Joseph Thomas, Principal Surveyor and Acting Agent of the Canterbury Association, arrived at Lyttelton, with a working party of thirty five, on the 2nd of July, 1849. In the hold of the Fair Tasmanian were five prefabricated dwellings, a Blacksmith's shop and four horses.
After initially living in tents, erection of the prefabricated buildings was completed nineteen days later. That day Walter Mantell sketched the results from the vicinity of where the Time Ball Station now stands.
Reflecting the prevailing social values of the time, the settlement was spread over three separate locations. The Blacksmith's shop and tradesmen's accommodation were situated to the near northeast of where the proposed wharf was to be built. The three houses for the middle management staff were erected 256 metres to the West on what would become Norwich Quay, next to what is now the Mitre Hotel site.
But more importantly the house of the Acting Agent was situated on a promontory 87 metres to the North-by-northwest of the middle management's cottages. This simple two roomed dwelling was erected on a north-south axis overlooking a small stream, which then dropped 5.2 metres in what would become its front garden when the town survey was completed.

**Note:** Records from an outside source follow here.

Lemma stakes_nonneg ds : Forall (fun d => 0 <= raw_stake d) ds -> 0 <= stakes ds.
Proof. apply sumZ_nonneg. Qed.
(** When nothing is left, the shares of those not yet paid are zero. *)
Lemma nothing_left total pool ds l :
  0 < total -> 0 <= pool -> Forall (fun d => 0 <= raw_stake d) ds -> (stakes ds * pool # Z.to_pos total == 0)%Q ->
  Forall (can_pay pool l) ds -> Forall (paid total pool l l) ds.
Proof.
  intros Ht Hp Hs Hz Hc. assert (stakes ds * pool = 0) as Hz' by (rw /Qeq /= in Hz; lia).
  assert (Forall (fun d => raw_stake d * pool = 0) ds) as Hall.
  { clear Hc Hz. induction Hs as [|d ds Hd Hs IH]; [done|]. rw sumZ_cons in Hz'. pose proof (stakes_nonneg ds Hs).
    apply Forall_cons. split; [nia|]. apply IH. nia. }
  apply Forall_forall. intros d Hd. apply (proj1 (Forall_forall _ _) Hc) in Hd as Hcd. destruct Hcd as (i & Hi & [_ [Hd' _]]).
  exists i, i. split_and!; [done|done| |done]. rw /share_of ((proj1 (Forall_forall _ _) Hall) d Hd). rw /Qeq /=. lia.
Qed.
Lemma pay_delegates_ok e hash total ds : forall k remaining l,
  let pool := eb_transaction_fee_pool e in
  0 < total -> 0 <= pool -> NoDup (d_account <$> ds) -> Forall (fun d => 0 <= raw_stake d) ds ->
  stakes ds <= total -> (remaining == stakes ds * pool # Z.to_pos total)%Q -> Forall (can_pay pool l) ds ->
  wlp (pay_delegates now e hash total k remaining ds) (fun _ l' =>
    Forall (paid total pool l l') ds /\
    forall a, a ∉ d_account <$> ds -> mdb_get a (account_db l') = mdb_get a (account_db l)) l.
Proof.
  induction ds as [|d ds IH]; intros k remaining l pool Ht Hp Hn Hs Hle Hr Hc; cbn [pay_delegates].
  { apply wpg_ret. by split; [apply Forall_nil_2|]. }
  destruct (Qeq_bool remaining (0 # 1)) eqn:E.
  { apply wpg_ret. apply Qeq_bool_iff in E. split; [|done]. apply nothing_left; try done. by rw -Hr E. }
  rw (proj2 (Z.eqb_neq total 0)); [|lia]. rw sumZ_cons in Hle, Hr. apply Forall_cons in Hs as [Hd Hs].
  pose proof (stakes_nonneg ds Hs). rw fmap_cons NoDup_cons in Hn. destruct Hn as [Hnew Hn].
  apply Forall_cons in Hc as [(i & Hi & Hpay) Hc].
  destruct (share_of_bounds total pool d) as [S0 S1]; [done|lia|done|].
  apply wpg_bind. eapply wpg_mono.
  { apply (pay_delegate_ok _ _ _ _ _ i l pool); [done|done|by rw earnings_share|by rw earnings_share]. }
  intros [] l1 [(i1 & Hi1 & Hw1 & Hd1) Hframe].
  assert (forall x, x ∈ ds -> mdb_get (d_account x) (account_db l1) = mdb_get (d_account x) (account_db l)) as Hsame.
  { intros x Hx. apply Hframe. intros Heq. apply Hnew. rw -Heq. by apply list_elem_of_fmap_2. }
  eapply wpg_mono.
  { apply IH; [done|done|done|done|lia| |].
    - rw /rational_sub Qred_correct Hr earnings_share /share_of. rw /Qeq /=. lia.
    - apply Forall_forall. intros x Hx. destruct ((proj1 (Forall_forall _ _) Hc) x Hx) as (j & Hj & ?). exists j. by rw Hsame. }
  intros [] l2 [Hpaid Hframe2]. split.
  - apply Forall_cons. split.
    + exists i, i1. rw Hframe2 //. split_and!; [done|done|by rw Hw1 earnings_share|done].
    + apply Forall_forall. intros x Hx. destruct ((proj1 (Forall_forall _ _) Hpaid) x Hx) as (j & j' & Hj & ?).
      exists j, j'. rw -Hsame //.
  - intros a. rw not_elem_of_cons. intros [Ha1 Ha2]. rw Hframe2 //. by apply Hframe.
Qed.
(** ** That the delegates are paid

    A delegate is staked to itself, so that its account has no representative. Its
    receive is put in front of the head of its chain, which is of an earlier time. *)
Definition fee_receive (hash : BlockHash) (k : Z) : BlockHash :=
  ReceiveBlock_Hash (Build_ReceiveBlock 0 hash (wrap 16 k)).
Definition fresh_receives (hash : BlockHash) l : Prop :=
  forall k, mdb_get (fee_receive hash k) (receive_db l) = None /\ fee_receive hash k <> 0.
Record receptive l (timestamp : Z) d : Prop := {
  re_rep : forall i, mdb_get (d_account d) (account_db l) = Some (UserAccount i) ->
    rep (old_rep i) = 0 /\ rep (new_rep i) = 0 /\ epoch_first_active (old_rep i) <= 0;
  re_head : forall i, mdb_get (d_account d) (account_db l) = Some (UserAccount i) ->
    (receive_head i = 0 /\ mdb_get 0 (receive_db l) = None) \/
    exists x t g, mdb_get (receive_head i) (receive_db l) = Some x /\ dated l x t g /\ t < timestamp;
}.
(** Only accounts, and receives of this block, differ. *)
Definition paid_from (hash : BlockHash) l l1 : Prop :=
  (exists accounts receives, l1 = set_receive_db receives (set_account_db accounts l)) /\
  forall h, (forall k, h <> fee_receive hash k) -> mdb_get h (receive_db l1) = mdb_get h (receive_db l).
Lemma paid_from_refl hash l : paid_from hash l l.
Proof. split; [|done]. exists (account_db l), (receive_db l). by destruct l. Qed.
Lemma dated_paid hash l l1 x t g : paid_from hash l l1 -> dated l x t g -> dated l1 x t g.
Proof.
  intros [(A & R & ->) _]. set l1 := set_receive_db _ _.
  assert (forall h, stored_request h l1 = stored_request h l) as Hs by by destruct l.
  rw /dated /get_timestamp /request_exists /any_request_get /request_block_get /in_store /epoch_get /get_elections
    /mbind /M_bind. cbn. rw Hs. destruct (stored_request (rc_source_hash x) l) as [r|] eqn:Er; cbn.
  - rw Er Hs Er. cbn. by intros [= <- <-].
  - destruct (mdb_get _ _); [|done]. destruct l. by intros [= <- <-].
Qed.
Lemma receptive_paid hash l l1 ts d :
  fresh_receives hash l -> paid_from hash l l1 ->
  mdb_get (d_account d) (account_db l1) = mdb_get (d_account d) (account_db l) ->
  receptive l ts d -> receptive l1 ts d.
Proof.
  intros Hf Hp Hd [Hr Hh]. split; rw Hd; [done|]. intros i [[-> H0]|(x & t & g & Hx & Ht & Hlt)]%Hh.
  - left. split; [done|]. rw (proj2 Hp) //. intros k Hk. by apply (proj2 (Hf k)).
  - right. exists x, t, g. split; [|split; [by eapply dated_paid|done]].
    rw (proj2 Hp) //. intros k Hk. by rw Hk (proj1 (Hf k)) in Hx.
Qed.
Lemma SetBalance_without_rep i b n s :
  rep (old_rep i) = 0 -> rep (new_rep i) = 0 -> epoch_first_active (old_rep i) <= 0 -> balance i < b ->
  exists i', SetBalance i b n s = Ok (i', s) /\ receive_head i' = receive_head i.
Proof.
  intros Ho Hn He Hb. rw /SetBalance /GetRepForEpoch /move_unlocked /mbind /M_bind Hn Ho /=.
  assert (forall k, (epoch_first_active (old_rep i) <=? u32 k) = true) as Hle.
  { intros k. apply Z.leb_le. pose proof (Z.mod_pos_bound k (2 ^ 32) eq_refl). rw /u32 /wrap. lia. }
  rw !Hle /= (proj2 (Z.ltb_lt _ _) Hb) /=. by eexists.
Qed.
Lemma PlaceReceive_in_front r ts l :
  (rc_previous r = 0 /\ mdb_get 0 (receive_db l) = None) \/
  (exists x t g, mdb_get (rc_previous r) (receive_db l) = Some x /\ dated l x t g /\ t < ts) ->
  PlaceReceive r ts l = receive_put (ReceiveBlock_Hash r) r l.
Proof.
  rw /PlaceReceive /receive_get /mbind /M_bind. cbn [gets].
  intros [[-> ->]|(x & t & g & -> & Hd & Hlt)]; [done|]. cbn [find_place gets].
  rw /mbind /M_bind (receive_cmp_run _ _ _ _ _ _ Hd) /precedes.
  by rw (proj2 (Z.eqb_neq ts t)) ?(proj2 (Z.ltb_ge ts t)); [|lia..].
Qed.
Lemma paid_from_put hash l l1 account a r k :
  paid_from hash l l1 -> r = None \/ (exists b, r = Some b /\ ReceiveBlock_Hash b = fee_receive hash k) ->
  let l2 := set_account_db (mdb_put account a (account_db l1)) l1 in
  paid_from hash l match r with Some b => set_receive_db (mdb_put (ReceiveBlock_Hash b) b (receive_db l2)) l2 | None => l2 end.
Proof.
  intros [(A & R & ->) Hr] [->|(b & -> & Hb)].
  - split; [|done]. by do 2 eexists.
  - split; [by do 2 eexists|]. intros h Hh. cbn. rw get_put_ne; [by apply Hr|]. rw Hb. apply not_eq_sym, Hh.
Qed.
Lemma pay_delegate_runs e hash k r d i l l1 pool :
  fresh_receives hash l -> paid_from hash l l1 -> receptive l1 (eb_timestamp e) d ->
  mdb_get (d_account d) (account_db l1) = Some (UserAccount i) -> payable pool i ->
  (0 <= r)%Q -> (r <= inject_Z pool)%Q ->
  exists l2, pay_delegate now e hash k r (d_account d) l1 = Ok (tt, l2) /\ paid_from hash l l2.
Proof.
  intros Hf Hp [Hr Hh] Hi ([Hb Hmax] & [Hd0 Hd1] & Hpool) Hr0 Hr1. pose proof (floor_le r pool Hr0 Hr1) as Hfl.
  destruct (deposit_of_ok (dust i) r) as (_ & _ & _ & Hdep); [done..|lia|].
  rw /pay_delegate /user_account_get /account_get /mbind /M_bind. cbn [gets]. rw Hi /=.
  set r' := deposit_of (dust i) r in Hdep |- *. destruct (Z.ltb_spec 0 r'.1) as [Hpos|Hz].
  - destruct (Hr i Hi) as (Ho & Hn & He). rw /in_store.
    destruct (SetBalance_without_rep (set_dust r'.2 i) (amt_add (balance i) r'.1) (u32 (eb_epoch_number e + 1)) (store l1))
      as (i' & -> & Hhead); [done|done|done|cbn; rw amt_add_small; lia|].
    cbn. assert (set_store (store l1) l1 = l1) as -> by by destruct l1.
    rw PlaceReceive_in_front; cycle 1.
    { cbn. rw Hhead. cbn. destruct (Hh i Hi) as [?|(x & t & g & Hx & Ht & Hlt)]; [by left|right].
      exists x, t, g. split; [done|]. split; [|done]. revert Ht. apply (dated_paid hash). split; [|done].
      match goal with |- context [set_account_db ?A l1] => exists A, (receive_db l1) end. by destruct l1. }
    eexists. split; [reflexivity|].
    apply (paid_from_put hash l l1 _ _ (Some (Build_ReceiveBlock (receive_head i') hash (wrap 16 k))) k Hp).
    right. by eexists.
  - eexists. split; [reflexivity|]. apply (paid_from_put hash l l1 _ _ None k Hp). by left.
Qed.
Lemma pay_delegates_run e hash total l ds : forall k remaining l1,
  let pool := eb_transaction_fee_pool e in
  fresh_receives hash l -> paid_from hash l l1 ->
  0 < total -> 0 <= pool -> NoDup (d_account <$> ds) ->
  Forall (fun d => 0 <= raw_stake d <= total) ds ->
  Forall (can_pay pool l) ds -> Forall (receptive l (eb_timestamp e)) ds ->
  (forall x, x ∈ ds -> mdb_get (d_account x) (account_db l1) = mdb_get (d_account x) (account_db l)) ->
  exists l2, pay_delegates now e hash total k remaining ds l1 = Ok (tt, l2).
Proof.
  induction ds as [|d ds IH]; intros k remaining l1 pool Hf Hp Ht Hpool Hn Hs Hc Hre Hsame; cbn [pay_delegates]; [by eexists|].
  destruct (Qeq_bool remaining (0 # 1)); [by eexists|]. rw (proj2 (Z.eqb_neq total 0)); [|lia].
  rw fmap_cons NoDup_cons in Hn. destruct Hn as [Hnew Hn]. apply Forall_cons in Hs as [Hd Hs].
  apply Forall_cons in Hc as [(i & Hi & Hpay) Hc]. apply Forall_cons in Hre as [Hr Hre].
  destruct (share_of_bounds total pool d) as [S0 S1]; [done..|]. rw -earnings_share in S0, S1.
  assert (mdb_get (d_account d) (account_db l1) = Some (UserAccount i)) as Hi1 by (rw Hsame //; by left).
  destruct (pay_delegate_runs e hash k (earnings total pool d) d i l l1 pool) as (l2 & Hrun & Hp2); try done.
  { apply (receptive_paid hash l); try done. apply Hsame. by left. }
  pose proof (wpg_ok True _ _ _ _ _ (pay_delegate_ok e hash k _ _ i l1 pool Hi1 Hpay S0 S1) Hrun) as [_ Hframe].
  rw /mbind /M_bind Hrun. apply IH; try done. intros x Hx. rw Hframe.
  - apply Hsame. by right.
  - intros Heq. apply Hnew. rw -Heq. by apply list_elem_of_fmap_2.
Qed.
Lemma total_stake_sum ds :
  Forall (fun d => 0 <= raw_stake d) ds -> stakes ds < 2 ^ 128 -> total_stake ds = stakes ds.
Proof.
  intros Hs Hmax. rw /total_stake. assert (forall acc, 0 <= acc -> acc + stakes ds < 2 ^ 128 ->
    foldl (fun a d => amt_add a (raw_stake d)) acc ds = acc + stakes ds) as ->; [|lia..]. clear Hmax.
  induction Hs as [|d ds Hd Hs IH]; intros acc Ha Hb; cbn [foldl]; [cbn; lia|]. rw sumZ_cons in Hb |- *.
  pose proof (stakes_nonneg ds Hs). rw amt_add_small; [|lia]. rw IH; lia.
Qed.
End Fees.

In April, 1850 Thomas moved to a larger cottage in the precinct of the Emigration Barracks and John Grubb, a Carpenter in the Canterbury Association's employ, was subsequently granted formal permission to squat on the section where Joseph Thomas' first home stood. On the 1st of July 1851 the Association held the first ballot for the sale of sections and John Grubb purchased his section for £23. As the set price for a Lyttelton section was £12, this amount would appear to indicate pre-existing improvements.
The rear portion of the house is accordingly believed to be the original home of the actual founder of Canterbury and the oldest surviving dwelling of the provincial settlement.
The house remained in the Grubb family until 1961 and was subsequently purchased in 2006 by the Christchurch City Council for $260,000. At the end of May, 2008 the Council announced plans for spending a further $250,000 to fund necessary conservation and stabilisation work.